Chris Brogan: Why is Social So Big

  • Mike Arauz · 2 years ago
    "I’ve long held that the new wave of marketing should be reversed. Marketers should be seeking out the pre-existing evangelists of their products, or people who like similar products, and empower them to do more truth-based marketing. For instance, I love my Macbook. I love my BlackBerry Pearl. I love my Sony DSC-T9 camera. Why aren’t those marketers finding me, and helping me rant and rave even more effectively?"

    Absolutely. This is key. Every marketer should be focusing on how to facilitate the conversation.
  • JoeC · 2 years ago
    Businesses that see "social" as just another channel to insinuate their tiresome and relentless one-way sales pitches into my life should stick it up their soc-net.

    However, if they see it as a way to really find out what I want and relate to me as a person instead of a nameless, faceless representative of a corporation, then they might be on to something.

    I have to say, I'm a bit bemused by all the smoke rising around business uses of soc-nets and soc-media. At this point, it seems like a lot of the old solution-in-search-of-a-problem phenomenon.
  • Marti · 2 years ago
    "I" (me, blogger and author) am my "business". I sell my words. And I have seen my "business" improve using tools that are "beyond blogging".

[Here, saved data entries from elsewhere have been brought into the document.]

(** X9. A reply createReplyPacket returns is addressed to the sender of the
    original, is of type REPLY, and hashes the subject "RE: " followed by the
    original subject, or by "Encrypted Message" when the original is flagged
    encrypted. Without tags of its own it carries the original's tags as
    processTags leaves them, which are the original's tags themselves when
    these came out of processTags (no category bearing an inherited name). A
    reply to a packet whose sender is not a valid address throws the format
    error, whatever the fuel. *)
Theorem createReplyPacket_spec :
  (forall (fuel : nat) (P : MMTPProtocol) (now : N) (fresh : string)
          (originalPacket : Packet) (from body : string) (options : Options)
          (reply : Packet),
     createReplyPacket fuel P now fresh originalPacket from body options
     = Some (Returns reply) ->
     recipient reply = sender originalPacket /\ sender reply = from
     /\ Protocol.type (meta reply) = "REPLY"
     /\ messageHash (verification reply)
        = generateSHA256
            (stringify_content
               (Plain ("RE: " +:+ (if encrypted (meta originalPacket)
                                   then "Encrypted Message"
                                   else match content originalPacket with
                                        | Plain subject _ => subject
                                        | Ciphertext _ => "undefined"
                                        end))
                      body))
     /\ (opt_tags options = TagsAbsent ->
         forall m, tags (meta originalPacket) = Some m ->
                   own_categories m = true ->
                   tags (meta reply) = Some (processTags (TagsObject m)))
     /\ (opt_tags options = TagsAbsent ->
         forall input, tags (meta originalPacket) = Some (processTags input) ->
                       own_input input = true ->
                       tags (meta reply) = tags (meta originalPacket))
     /\ (opt_tags options <> TagsAbsent ->
         own_input (opt_tags options) = true ->
         tags (meta reply) = Some (processTags (opt_tags options))))
  /\ (forall (fuel : nat) (P : MMTPProtocol) (now : N) (fresh : string)
             (originalPacket : Packet) (from body : string) (options : Options),
        validateEmailFormat (sender originalPacket) = false ->
        createReplyPacket fuel P now fresh originalPacket from body options
        = Some (Throws "Invalid email format. Must be (name)%(domain)")).
Proof.
  split.
  - intros fuel P now fresh original from body options reply Hrun.
    unfold createReplyPacket in Hrun.
    destruct (createMessagePacket_inv _ _ _ _ _ _ _ _ _ _ _ Hrun)
      as (_ & _ & _ & Hs & Hr & Ht & _ & _ & Htags & _ & _ & Hhash & _).
    assert (opt_tags options = TagsAbsent ->
            forall m, tags (meta original) = Some m ->
                      tags (meta reply) = Some (processTags (TagsObject m))) as Hinherit.
    { intros Habsent m Hm. rewrite Htags. unfold inherit_tags.
      now rewrite Habsent, Hm. }
    repeat split; try assumption.
    + intros Habsent m Hm _. now apply Hinherit.
    + intros Habsent input Hin _. rewrite (Hinherit Habsent _ Hin), Hin.
      now rewrite processTags_twice.
    + intros Hgiven _. rewrite Htags. unfold inherit_tags.
      destruct (opt_tags options) eqn:Ho; [contradiction | |];
        destruct (tags (meta original)); now rewrite Ho.
  - intros fuel P now fresh original from body options Hbad.
    unfold createReplyPacket, createMessagePacket. rewrite Hbad.
    now rewrite orb_true_r.
Qed.

End Replies.

(** A reply of (b)%(x.com) to the packet of the scenario. *)
Lemma createReplyPacket_spec_witness :
  exists reply : Protocol.Packet,
    Protocol.createReplyPacket 200 (Sample.engine 1 false) Sample.t0 "0f"
      Sample.hi_packet Sample.b_x "Hello" Sample.no_options
    = Some (Protocol.Returns reply)
    /\ Protocol.recipient reply = Sample.a_x
    /\ Protocol.tags (Protocol.meta reply) = Some ∅.
Proof.
  assert (exists reply : Protocol.Packet,
            Protocol.createReplyPacket 200 (Sample.engine 1 false) Sample.t0 "0f"
              Sample.hi_packet Sample.b_x "Hello" Sample.no_options
            = Some (Protocol.Returns reply)) as [reply Hrun]
    by (eexists; vm_compute; reflexivity).
  exists reply. split; [exact Hrun |].
  destruct (proj1 createReplyPacket_spec _ _ _ _ _ _ _ _ _ Hrun)
    as (Hr & _ & _ & _ & Ht & _).
  split; [exact Hr |].
  rewrite (Ht eq_refl ∅ eq_refl eq_refl). vm_compute. reflexivity.
Defined.

(** ** SEND stores, and what the handlers leave alone *)

Section Delivery.
Import Protocol Server.
Variable S : MMTPServer.

Lemma handleSendMail_unfold (mailboxes : Mailboxes) (packet : Packet) :
  handleSendMail S mailboxes packet
  = if negb (verifyMessageIntegrity packet) then
      (mailboxes, Error "Message integrity check failed")
    else if negb (verifyHashCash (protocol S) packet) then
      (mailboxes, Error "HashCash verification failed - potential spam")
    else
      let stored := try_verify (protocol S) packet in
      (<[recipient stored := default [] (mailboxes !! recipient stored) ++ [stored]]>
         mailboxes,
       Delivered (messageId (meta stored)) (encrypted (meta stored))
                 (signed (meta stored))).
Proof.
  unfold handleSendMail, processPacket.
  destruct (verifyMessageIntegrity packet); [| reflexivity].
  destruct (verifyHashCash (protocol S) packet); reflexivity.
Qed.

(** Each handler writes at most the mailbox of the address it was given. *)
Lemma handleSendMail_frame (mailboxes : Mailboxes) (packet : Packet) (other : string) :
  other <> recipient packet ->
  fst (handleSendMail S mailboxes packet) !! other = mailboxes !! other.
Proof.
  intros Hne. rewrite handleSendMail_unfold.
  destruct (negb (verifyMessageIntegrity packet)); [reflexivity |].
  destruct (negb (verifyHashCash (protocol S) packet)); [reflexivity |].
  cbn [fst]. destruct (try_verify_fields (protocol S) packet) as (_ & Hr & _).
  rewrite Hr. apply lookup_insert_ne. congruence.
Qed.

Lemma handleReceiveMail_frame (mailboxes : Mailboxes) (email other : string) :
  other <> email ->
  fst (handleReceiveMail S mailboxes email) !! other = mailboxes !! other.
Proof.
  intros Hne. unfold handleReceiveMail.
  destruct (negb (validateEmailFormat email)); [reflexivity |].
  destruct (mailboxes !! email) as [[|p queue] |]; try reflexivity.
  cbn [fst]. apply lookup_delete_ne. congruence.
Qed.

Lemma handleReceiveFilteredMail_frame (mailboxes : Mailboxes) (email other : string)
    (tagFilters : option TagMap) :
  other <> email ->
  fst (handleReceiveFilteredMail S mailboxes email tagFilters) !! other
  = mailboxes !! other.
Proof.
  intros Hne. unfold handleReceiveFilteredMail.
  destruct (negb (validateEmailFormat email)); [reflexivity |].
  destruct (mailboxes !! email) as [[|p queue] |]; try reflexivity.
  destruct (has_filters tagFilters); cbn [fst].
  - apply lookup_insert_ne. congruence.
  - apply lookup_delete_ne. congruence.
Qed.

(** X10. A packet that passes both checks, for a recipient that is none of
    the inherited names, is appended by SEND at the end of the queue of its
    recipient, with the content it came with (and unchanged altogether when
    PGP is off); the answer carries its message id and flags; a RECEIVE of the recipient that follows, on a server without PGP, answers
    the earlier queue followed by that packet. *)
Theorem handleSendMail_delivers (mailboxes : Mailboxes) (packet : Packet) :
  verifyMessageIntegrity packet = true ->
  verifyHashCash (protocol S) packet = true ->
  Js.inherited (recipient packet) = false ->
  exists stored : Packet,
    handleSendMail S mailboxes packet
    = (<[recipient packet := default [] (mailboxes !! recipient packet) ++ [stored]]>
         mailboxes,
       Delivered (messageId (meta packet)) (encrypted (meta packet))
                 (signed (meta packet)))
    /\ content stored = content packet
    /\ messageId (meta stored) = messageId (meta packet)
    /\ (Protocol.usePGP (protocol S) = false -> stored = packet)
    /\ (validateEmailFormat (recipient packet) = true -> usePGP S = false ->
        handleReceiveMail S (fst (handleSendMail S mailboxes packet)) (recipient packet)
        = (delete (recipient packet) mailboxes,
           Messages (default [] (mailboxes !! recipient packet) ++ [stored])
                    (Datatypes.S (length (default [] (mailboxes !! recipient packet)))))).
Proof.
  intros Hint Hcash _. exists (try_verify (protocol S) packet).
  destruct (try_verify_fields (protocol S) packet)
    as (_ & Hr & _ & _ & _ & He & Hs & Hid & Hc & Hoff).
  assert (handleSendMail S mailboxes packet
          = (<[recipient packet := default [] (mailboxes !! recipient packet)
                                    ++ [try_verify (protocol S) packet]]> mailboxes,
             Delivered (messageId (meta packet)) (encrypted (meta packet))
                       (signed (meta packet)))) as Hrun.
  { rewrite handleSendMail_unfold, Hint, Hcash. cbn [negb]. cbv zeta.
    now rewrite Hr, He, Hs, Hid. }
  split; [exact Hrun |]. split; [exact Hc |]. split; [exact Hid |].
  split; [exact Hoff |].
  intros Hvalid Hpgp. rewrite Hrun. cbn [fst]. unfold handleReceiveMail.
  rewrite Hvalid, lookup_insert_eq. cbn [negb]. unfold decrypt_pass. rewrite Hpgp.
  rewrite delete_insert_eq, length_app, Nat.add_1_r.
  destruct (default [] (mailboxes !! recipient packet)); reflexivity.
Qed.


(** *** Mail for an address that is not valid *)

Lemma handleRequest_keeps_invalid (mailboxes : Mailboxes) (request : Request) (r : string) :
  validateEmailFormat r = false ->
  default [] (mailboxes !! r)
    `prefix_of` default [] (fst (handleRequest S mailboxes request) !! r).
Proof.
  intros Hbad. destruct request as [packet | email | email tagFilters | email tagFilters |];
    cbn [handleRequest].
  - destruct (decide (r = recipient packet)) as [-> | Hne].
    + rewrite handleSendMail_unfold.
      destruct (negb (verifyMessageIntegrity packet)); [reflexivity |].
      destruct (negb (verifyHashCash (protocol S) packet)); [reflexivity |].
      cbn [fst]. destruct (try_verify_fields (protocol S) packet) as (_ & Hr & _).
      rewrite Hr, lookup_insert_eq. cbn. now apply prefix_app_r.
    + now rewrite handleSendMail_frame.
  - destruct (decide (r = email)) as [-> | Hne].
    + unfold handleReceiveMail. now rewrite Hbad.
    + now rewrite handleReceiveMail_frame.
  - destruct (decide (r = email)) as [-> | Hne].
    + unfold handleReceiveFilteredMail. now rewrite Hbad.
    + now rewrite handleReceiveFilteredMail_frame.
  - now rewrite handleCheckMail_store.
  - reflexivity.
Qed.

    Writing the blog was a way to share my thoughts and meet people (yes I consider the folks I meet on the Internet to be my friends). But using other social media has been a fun and exciting path to follow, and has proven to be more effective as far as converting eyes to buys. I'm not sure why (wish I did! LOL) But the fact remains that while I had steady readership at my blog,I've sold more books since engaging in social media and networks.

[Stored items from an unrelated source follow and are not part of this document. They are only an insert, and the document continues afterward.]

(** The key HMAC works with.  A key of at most a block is padded with NUL
    bytes to the block, so two such keys that differ only in NUL bytes at
    their end are one key: it stands here without them.  A longer key is
    hashed first; it stands here whole. *)
Definition hmac_key (key : string) : string :=
  if Z.of_nat (String.length key) <=? HMAC_BLOCK_SIZE then strip_nuls key
  else key.

(** A token string, by what [jws._load] makes of it: three base64url
    segments whose first decodes to a JSON object, or anything else. *)
Inductive token : Type :=
| Compact (header : dict) (body : payload) (sig : signature)
| NotCompact (s : string).

Definition sig_matches (sig : signature) (alg key : string) : bool :=
  match sig with
  | Hmac a k => String.eqb a alg && String.eqb k (hmac_key key)
  | OtherBytes _ => false
  end.

(** [jws.sign(claims, key, algorithm=algorithm)], [algorithm] one of the
    HMAC algorithms. *)
Definition jws_sign (claims : dict) (key algorithm : string) : token :=
  Compact [("alg", JStr algorithm); ("typ", JStr "JWT")]
          (JsonText (JObj claims))
          (Hmac algorithm (hmac_key key)).

(** [jws.verify(token, key, algorithms)]: every failure is a [JWSError]. *)
Definition jws_verify (tok : token) (key : string)
           (algorithms : list string) : result payload :=
  match tok with
  | NotCompact _ => Raise JWSError
  | Compact header body sig =>
      match dict_lookup header "alg" with
      | Some (JStr alg) =>
          if String.eqb alg "" then Raise JWSError
          else if negb (existsb (String.eqb alg) algorithms)
          then Raise JWSError
          else if sig_matches sig alg key then Return body
          else Raise JWSError
      | _ => Raise JWSError
      end
  end.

    As always, Chris, you have a knack for tapping into ideas and questions that are percolating in my head. I've been thinking about the impact social media could have for authors. Thank you for sharing your thoughts!
  • Rachel Clarke · 2 years ago
    I think about them all the time - it is what I'm paid to do. How to find the evangelists, people who want to talk about the products. How to put something into networks that people want to talk about, want to share, that gives them something that makes them think well of a brand.

    Different tools for different products though. What is right for some is not for other. As important is the type of client; much of my work can be education about how and why to use networks and when NOT to use. Just because they are there does not mean they are right for you.
  • Derek K. Miller · 2 years ago
    Thanks for the link. I find that many of the social networks, from Facebook on, are strangely bound by the conventions and environments of their developers and founders. Facebook is huge here in Canada, but here we generally don't talk about "college" or "middle school" (so much Facebook terminology is based on American usage and educational structures, and on young adults and teens rather than anyone of another age) and the whole "friend" category is a bit mystifying in its overly wide range.

    For venture capitalists and entrepreneurs, I think the toughest thing about these social interactions is that it's no difficult to predict what might succeed, because success isn't necessarily based on what service is best, but on which one most people decide to use. Again, it's the real social interactions of people that decide success, not technological or design superiority.
  • michelle lamar · 2 years ago
    You say it so much better than I could. Really great post. Awesome that you put it all in one concise post. Thanks.